• _Task statement_: How many lines in the records below contain the string "mret"? Answer with the number alone.

• _Data for review_:
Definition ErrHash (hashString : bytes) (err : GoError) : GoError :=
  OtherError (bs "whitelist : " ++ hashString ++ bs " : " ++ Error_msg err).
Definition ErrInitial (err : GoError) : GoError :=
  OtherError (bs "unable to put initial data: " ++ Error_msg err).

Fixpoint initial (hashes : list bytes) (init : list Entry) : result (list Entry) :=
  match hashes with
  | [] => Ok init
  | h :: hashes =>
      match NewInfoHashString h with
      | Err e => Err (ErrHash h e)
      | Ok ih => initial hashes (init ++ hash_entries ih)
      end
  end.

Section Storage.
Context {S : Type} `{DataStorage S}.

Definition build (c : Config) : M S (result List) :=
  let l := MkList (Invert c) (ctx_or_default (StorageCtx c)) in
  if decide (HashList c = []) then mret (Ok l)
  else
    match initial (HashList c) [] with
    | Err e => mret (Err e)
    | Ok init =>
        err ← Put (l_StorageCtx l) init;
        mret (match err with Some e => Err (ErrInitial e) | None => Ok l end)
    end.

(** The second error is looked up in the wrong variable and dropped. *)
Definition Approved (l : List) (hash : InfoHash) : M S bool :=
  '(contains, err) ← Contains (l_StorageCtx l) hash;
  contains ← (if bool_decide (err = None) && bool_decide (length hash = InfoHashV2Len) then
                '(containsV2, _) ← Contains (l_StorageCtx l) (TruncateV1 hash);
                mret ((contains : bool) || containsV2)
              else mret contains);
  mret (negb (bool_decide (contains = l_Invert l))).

• _Response area_: 6